Machine Learning is commonly used to classify data into pre-defined categories.

---
title: Email classification
---
flowchart LR
    Input[[Email]] --> X(((Classifier)))
    X --> A(Car)
    X --> B(Boat)
    X --> C(Housing)
    X --> D(Health)

Typically, to reach high classification performance, models need to be trained on context specific labeled data. Zero-shot classification is a type of classification that uses a pre-trained model and does not require further training on context specific data.

Tutorial Introduction

In this tutorial we want to detect dissatisfaction in an email dataset. Let's create a basic dataset:

import pandas as pd
from transformers import pipeline

from melusine.base import MelusineDetector


def create_dataset():
    df = pd.DataFrame(
        [
            {
                "header": "Dossier 123456",
                "body": "Merci beaucoup pour votre gentillesse et votre écoute !",
            },
            {
                "header": "Réclamation (Dossier 987654)",
                "body": ("Bonjour, je ne suis pas satisfait de cette situation, " "répondez-moi rapidement svp!"),
            },
        ]
    )

    return df
header body
0 Dossier 123456 Merci beaucoup pour votre gentillesse et votre écoute !
1 Réclamation (Dossier 987654) Bonjour, je ne suis pas satisfait de cette situation, répondez-moi rapidement svp!

Classify with Zero-Shot-Classification

The transformers library, provided by HuggingFace, makes it really simple to use pre-trained models for zero shot classification.

model_name_or_path = "cmarkea/distilcamembert-base-nli"

sentences = [
    "Quelle belle journée aujourd'hui",
    "La marée est haute",
    "Ce film est une catastrophe, je suis en colère",
]

classifier = pipeline(task="zero-shot-classification", model=model_name_or_path, tokenizer=model_name_or_path)

result = classifier(
    sequences=sentences, candidate_labels=", ".join(["positif", "négatif"]), hypothesis_template="Ce texte est {}."
)

The classifier returns a score for the positive (positif in French) and negative (négatif in French) labels for each input text:

[
    {
        'sequence': "Quelle belle journée aujourd'hui",
        'labels': ['positif', 'négatif'],
        'scores': [0.95, 0.05]
    },
    {
        'sequence': 'La marée est haute',
        'labels': ['positif', 'négatif'],
        'scores': [0.76, 0.24]
    },
    {'sequence': 'Ce film est une catastrophe, je suis en colère',
     'labels': ['négatif', 'positif'],
     'scores': [0.97, 0.03]
     }
]

Implement a Dissatisfaction Detector

A full email processing pipeline may contain multiple models. Melusine uses the MelusineDetector template class to standardize how models are integrated into a pipeline.

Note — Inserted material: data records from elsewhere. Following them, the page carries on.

Lemma app_configures malloc_ok has ref s t host logname template heading bandwidth (json rev : bool)
  verb dur port ms letter n r x :
  (forall a, malloc_ok a = true) -> tests s !! ref = Some t -> conf t = zero_test ->
  unit_atof_rate bandwidth = Ok x -> u64_of_double x = Ok r ->
  reaches malloc_ok has ref (fun t' =>
    conf t' = app_test has rev letter dur port n r (cstr_of heading) /\
    option_map snd (server_hostname t') = Some (cstr_of host) /\ option_map snd (logfile t') = Some (cstr_of logname) /\
    json_output t' = (if json then 1 else 0) /\ verbose t' = verb /\
    stats_interval t' = ddiv (d_of_Z ms) (d_of_Z 1000) /\ reporter_interval t' = ddiv (d_of_Z ms) (d_of_Z 1000))
    (app_calls host logname template heading bandwidth json rev verb dur port ms letter n) s.
Proof.
  intros Hm Ht E0 Hx Hr. unfold app_calls. apply (reach_defaults _ Hm _ _ _ s t _ Ht E0). clear Ht E0 t s.
  intros s [cf si ri v j sb pb h tt ti lf sts kb lb] H E. cbn in E. subst cf.
  eapply (reach_string _ Hm); [reflexivity|exact H|]. clear H. intros ? a H.
  eapply reach_test; [reflexivity|exact H| |].
  { unfold set_role. rewrite checked_keeps by (by destruct has). reflexivity. }
  clear H. intros ? H.
  do 2 (eapply (reach_string _ Hm); [reflexivity|exact H|]; clear H; intros ? ? H).
  do 4 (eapply reach_test; [reflexivity|exact H|reflexivity|]; clear H; intros ? H).
  eapply reach_test; [reflexivity|exact H|unfold set_protocol_letter, iperf_set_test_protocol; reflexivity|]. clear H. intros ? H.
  eapply reach_test; [reflexivity|exact H| |].
  { unfold set_reverse. rewrite reverse_checked; [reflexivity|]. destruct has, (u8 letter =? 117); vm_compute; discriminate. }
  clear H. intros ? H. eapply reach_test; [reflexivity|exact H|reflexivity|]. clear H. intros ? H.
  eapply reach_test; [reflexivity|exact H| |].
  { unfold iperf_set_test_udp_bandwidth. rewrite Hx. cbn [obind]. rewrite Hr. reflexivity. }
  clear H. intros ? H. eapply reach_test; [reflexivity|exact H|reflexivity|]. clear H. intros ? H.
  eapply (reach_string _ Hm); [reflexivity|exact H|]. clear H. intros ? ? H.
  eapply reach_end; [exact H|]. clear H.
  repeat split. unfold app_test, udp_if. destruct has, rev, (u8 letter =? 117); vm_compute; reflexivity.
Qed.
(* ===== verification/Results.v ===== *)
(** * Exchange of the results (iperf_api.c: send_results, get_results)

    After a test each side sends the figures of its streams; the other side
    finds its own stream by id and stores what only the peer knows.  Memory is
    available; debug output is left out. *)

From coqutil Require Import Datatypes.RecordSetters.
From Stdlib Require Import SpecFloat.
From Stdlib Require Import String.
From S2P Require Import Prelude.
From S2P Require Import IperfTime.
From S2P Require Import Cdouble.
From S2P Require Import CdoubleFacts.
From S2P Require Import CdoubleText.
From S2P Require Import CjsonData.
From S2P Require Import CjsonPrint.
From S2P Require Import CjsonPrintSpec.
From S2P Require Import CjsonPrintProof.
From S2P Require Import CjsonParse.
From S2P Require Import CjsonRoundtrip.
From S2P Require Import CjsonTree.
From S2P Require Import JsonObject.
From S2P Require Import Stream.
From S2P Require Import Frame.
From S2P Require Import Iperf.
From S2P Require Import Udp.
From S2P Require Import Params.
From stdpp Require Import base numbers gmap list.
Import DoubleBraceUpdate.

Open Scope Z_scope.
Open Scope c_scope.

Abbreviation IESENDRESULTS := 116.
Abbreviation IERECVRESULTS := 117.
Abbreviation IESTREAMID := 208.

(** ** send_results *)

(** What is sent for a stream. *)
Definition sent_bytes (sp : iperf_stream) : Z :=
  if sender sp then u64 (bytes_sent (result sp) - bytes_sent_omit (result sp)) else bytes_received (result sp).
Definition sent_retransmits (test : iperf_test) (sp : iperf_stream) : Z :=
  if sender sp && nonzero_int (sender_has_retransmits test) then stream_retrans (result sp) else -1.
Definition sent_start (sp : iperf_stream) : double :=
  iperf_time_in_secs (snd (iperf_time_diff (start_time (result sp)) (start_time (result sp)))).
Definition sent_end (sp : iperf_stream) : double :=
  iperf_time_in_secs (snd (iperf_time_diff (start_time (result sp)) (end_time (result sp)))).
Definition sent_has_retransmits (test : iperf_test) : Z :=
  if mode test =? RECEIVER then -1 else sender_has_retransmits test.

Definition stream_json (test : iperf_test) (sp : iperf_stream) : outcome cJSON :=
  let num name z j := cJSON_AddNumberToObject j name (d_of_Z z) in
  let! j := deref (cJSON_CreateObject true) in
  let! j := num "id"%string (stream_id sp) j in
  let! j := num "bytes"%string (sent_bytes sp) j in
  let! j := num "retransmits"%string (sent_retransmits test sp) j in
  let! j := cJSON_AddNumberToObject j "jitter" (jitter sp) in
  let! j := num "errors"%string (cnt_error sp) j in
  let! j := num "packets"%string (packet_count sp) j in
  let! j := cJSON_AddNumberToObject j "start_time" (sent_start sp) in
  cJSON_AddNumberToObject j "end_time" (sent_end sp).

(** The loop over the streams: [j_streams] with the object of each. *)
Fixpoint streams_json (test : iperf_test) (l : list iperf_stream) (j_streams : cJSON) : outcome cJSON :=
  match l with
  | [] => Ok j_streams
  | sp :: l =>
      let! j_stream := stream_json test sp in
      let! j_streams := deref (cJSON_AddItemToArray (Some j_streams) (Some j_stream)) in
      streams_json test l j_streams
  end.

Section Results.
Variable allocate : nat -> nat -> bool.
Variable calloc_ok : Z -> bool.

(** What a server adds when the client asks for its output: its JSON output
    (test->json_top) or its lines of text. *)
Definition server_output (json_output : bool) (json_top : cJSON) (output_list : list bytes)
    (test : iperf_test) (j : cJSON) : outcome cJSON :=
  if (role test =? role_server) && nonzero_int (get_server_output test)
  then if json_output
       then let! r := cJSON_AddItemReferenceToObject true true (Some j) (Some (bytes_of "server_output_json")) json_top in
            deref r
       else cJSON_AddStringToObject j "server_output_text" (Some (concat output_list))
  else Ok j.

(** In C the array is added to the object before its elements are added to
    it. *)
Definition results (json_output : bool) (json_top : cJSON) (output_list : list bytes) (test : iperf_test)
    : outcome cJSON :=
  let '(total, user, system) := cpu_util test in
  let! j := deref (cJSON_CreateObject true) in
  let! j := cJSON_AddNumberToObject j "cpu_util_total" total in
  let! j := cJSON_AddNumberToObject j "cpu_util_user" user in
  let! j := cJSON_AddNumberToObject j "cpu_util_system" system in
  let! j := cJSON_AddNumberToObject j "sender_has_retransmits" (d_of_Z (sent_has_retransmits test)) in
  let! j := when (non_null (congestion_used test))
              (fun j => cJSON_AddStringToObject j "congestion_used" (congestion_used test)) j in
  let! j := server_output json_output json_top output_list test j in
  let! a := deref (cJSON_CreateArray true) in
  let! j_streams := streams_json test (streams test) a in
  add_item j "streams" (Some j_streams).

(** The return value, i_errno if it is set, and the socket. *)
Definition send_results (json_output : bool) (json_top : cJSON) (output_list : list bytes)
    (test : iperf_test) (s : sock) : outcome (Z * option Z * sock) :=
  let! j := results json_output json_top output_list test in
  let! r := JSON_write allocate s j in
  let '(rc, s) := r in
  if rc <? 0 then Ok (-1, Some IESENDRESULTS, s) else Ok (0, None, s).

(** ** get_results *)

Definition item (j : cJSON) (name : String.string) : outcome (option cJSON) :=
  cJSON_GetObjectItem (Some j) (Some (bytes_of name)).

(** The first stream with the id, updated. *)
Fixpoint update_stream (sid : Z) (f : iperf_stream -> iperf_stream) (l : list iperf_stream)
    : option (list iperf_stream) :=
  match l with
  | [] => None
  | sp :: l => if stream_id sp =? sid then Some (f sp :: l) else cons sp <$> update_stream sid f l
  end.

Definition elapsed (j_start_time j_end_time : option cJSON) : double :=
  match j_start_time, j_end_time with
  | Some s, Some e => dsub (valuedouble e) (valuedouble s)
  | _, _ => d0
  end.

(** What the figures of the peer change in a stream. *)
Definition merge_stream (bytes_transferred retransmits cerror pcount : Z) (jit time : double)
    (sp : iperf_stream) : iperf_stream :=
  if sender sp
  then sp {{ jitter := jit; cnt_error := cerror; peer_packet_count := pcount;
             result := (result sp) {{ bytes_received := bytes_transferred; receiver_time := time }} }}
  else sp {{ peer_packet_count := pcount;
             result := (result sp) {{ bytes_sent := bytes_transferred; stream_retrans := retransmits;
                                      sender_time := time }} }}.

(** The value to return, i_errno if it is set, and the test. *)
Abbreviation progress := (Z * option Z * iperf_test)%type.

Definition get_stream (j_stream : cJSON) (st : progress) : outcome progress :=
  let '(r, err, test) := st in
  let! j_id := item j_stream "id" in
  let! j_bytes := item j_stream "bytes" in
  let! j_retransmits := item j_stream "retransmits" in
  let! j_jitter := item j_stream "jitter" in
  let! j_errors := item j_stream "errors" in
  let! j_packets := item j_stream "packets" in
  let! j_start_time := item j_stream "start_time" in
  let! j_end_time := item j_stream "end_time" in
  match j_id, j_bytes, j_retransmits, j_jitter, j_errors, j_packets with
  | Some i, Some b, Some rt, Some jt, Some e, Some p =>
      match update_stream (i32 (valueint i))
              (merge_stream (u64 (valueint b)) (i32 (valueint rt)) (i32 (valueint e)) (i32 (valueint p))
                 (valuedouble jt) (elapsed j_start_time j_end_time)) (streams test) with
      | Some l => Ok (r, err, test {{ streams := l }})
      | None => Ok (-1, Some IESTREAMID, test)
      end
  | _, _, _, _, _, _ => Ok (-1, Some IERECVRESULTS, test)
  end.

Fixpoint get_streams (l : list cJSON) (st : progress) : outcome progress :=
  match l with
  | [] => Ok st
  | x :: l => let! st := get_stream x st in get_streams l st
  end.

(** The output of the server the client asked for: its JSON, detached from the
    message, or a copy of its text. *)
Definition get_output (j : cJSON) (test : iperf_test) : outcome (cJSON * option (cJSON + bytes)) :=
  if (role test =? role_client) && nonzero_int (get_server_output test)
  then
    let! d := cJSON_DetachItemFromObject (Some j) (Some (bytes_of "server_output_json")) in
    match d with
    | (Some o, Some j) => Ok (j, Some (inl o))
    | _ =>
        let! t := item j "server_output_text" in
        match t with
        | None => Ok (j, None)
        | Some t => let! s := deref (valuestring t) in Ok (j, Some (inr (cstr_of s)))
        end
    end
  else Ok (j, None).

(** The figures of the message, when all four are there. *)
Definition get_figures (j : cJSON) (test : iperf_test) : outcome (progress * cJSON * option (cJSON + bytes)) :=
  let! ct := item j "cpu_util_total" in
  let! cu := item j "cpu_util_user" in
  let! cs := item j "cpu_util_system" in
  let! sr := item j "sender_has_retransmits" in
  match ct, cu, cs, sr with
  | Some ct, Some cu, Some cs, Some sr =>
      let test := test {{ remote_cpu_util := (valuedouble ct, valuedouble cu, valuedouble cs) }} in
      let result_has_retransmits := i32 (valueint sr) in
      let test :=
        if mode test =? RECEIVER
        then test {{ sender_has_retransmits := result_has_retransmits; other_side_has_retransmits := 0 }}
        else if mode test =? BIDIRECTIONAL
        then test {{ other_side_has_retransmits := result_has_retransmits }} else test in
      let! j_streams := item j "streams" in
      match j_streams with
      | None => Ok (-1, Some IERECVRESULTS, test, j, None)
      | Some a =>
          let n := Z.to_nat (cJSON_GetArraySize a) in
          let! st := get_streams (take n (child a)) (0, None, test) in
          let! o := get_output j test in
          Ok (st, fst o, snd o)
      end
  | _, _, _, _ => Ok (-1, Some IERECVRESULTS, test, j, None)
  end.

(** What is done with the message. *)
Definition apply_results (j : cJSON) (test : iperf_test) : outcome (progress * option (cJSON + bytes)) :=
  let! f := get_figures j test in
  let '(r, err, test, j, out) := f in
  let! test := on_item j "congestion_used"
                 (fun p t => let! s := strdup_item p in Ok (t {{ remote_congestion_used := s }})) test in
  Ok (r, err, test, out).

(** The return value, i_errno if it is set, the test, the output of the server
    and the socket. *)
Definition get_results (test : iperf_test) (s : sock)
    : outcome (progress * option (cJSON + bytes) * sock) :=
  let! r := JSON_read allocate calloc_ok s in
  match r with
  | (None, s) => Ok (-1, Some IERECVRESULTS, test, None, s)
  | (Some j, s) => let! r := apply_results j test in let '(p, out) := r in Ok (p, out, s)
  end.

End Results.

class DissatisfactionDetector(MelusineDetector):
    """
    Detect if the text expresses dissatisfaction.
    """

    # Dataframe column names
    OUTPUT_RESULT_COLUMN = "dissatisfaction_result"
    TMP_DETECTION_INPUT_COLUMN = "detection_input"
    TMP_DETECTION_OUTPUT_COLUMN = "detection_output"

    # Model inference parameters
    POSITIVE_LABEL = "positif"
    NEGATIVE_LABEL = "négatif"
    HYPOTHESIS_TEMPLATE = "Ce texte est {}."

    def __init__(self, model_name_or_path: str, text_columns: List[str], threshold: float):
        self.text_columns = text_columns
        self.threshold = threshold
        self.classifier = pipeline(
            task="zero-shot-classification", model=model_name_or_path, tokenizer=model_name_or_path
        )

        super().__init__(input_columns=text_columns, output_columns=[self.OUTPUT_RESULT_COLUMN], name="dissatisfaction")

The pre_detect method assembles the text that we want to use for classification.

def pre_detect(self, row, debug_mode=False):
    # Assemble the text columns into a single text
    effective_text = ""
    for col in self.text_columns:
        effective_text += "\n" + row[col]
    row[self.TMP_DETECTION_INPUT_COLUMN] = effective_text

    # Store the effective detection text in the debug data
    if debug_mode:
        row[self.debug_dict_col] = {"detection_input": row[self.TMP_DETECTION_INPUT_COLUMN]}

    return row

The detect method runs the classification model on the text.

def detect(self, row, debug_mode=False):
    # Run the classifier on the text
    pipeline_result = self.classifier(
        sequences=row[self.TMP_DETECTION_INPUT_COLUMN],
        candidate_labels=", ".join([self.POSITIVE_LABEL, self.NEGATIVE_LABEL]),
        hypothesis_template=self.HYPOTHESIS_TEMPLATE,
    )
    # Format classification result
    result_dict = dict(zip(pipeline_result["labels"], pipeline_result["scores"]))
    row[self.TMP_DETECTION_OUTPUT_COLUMN] = result_dict

    # Store ML results in the debug data
    if debug_mode:
        row[self.debug_dict_col].update(result_dict)

    return row

The post_detect method applies a threshold on the prediction score to determine the detection result.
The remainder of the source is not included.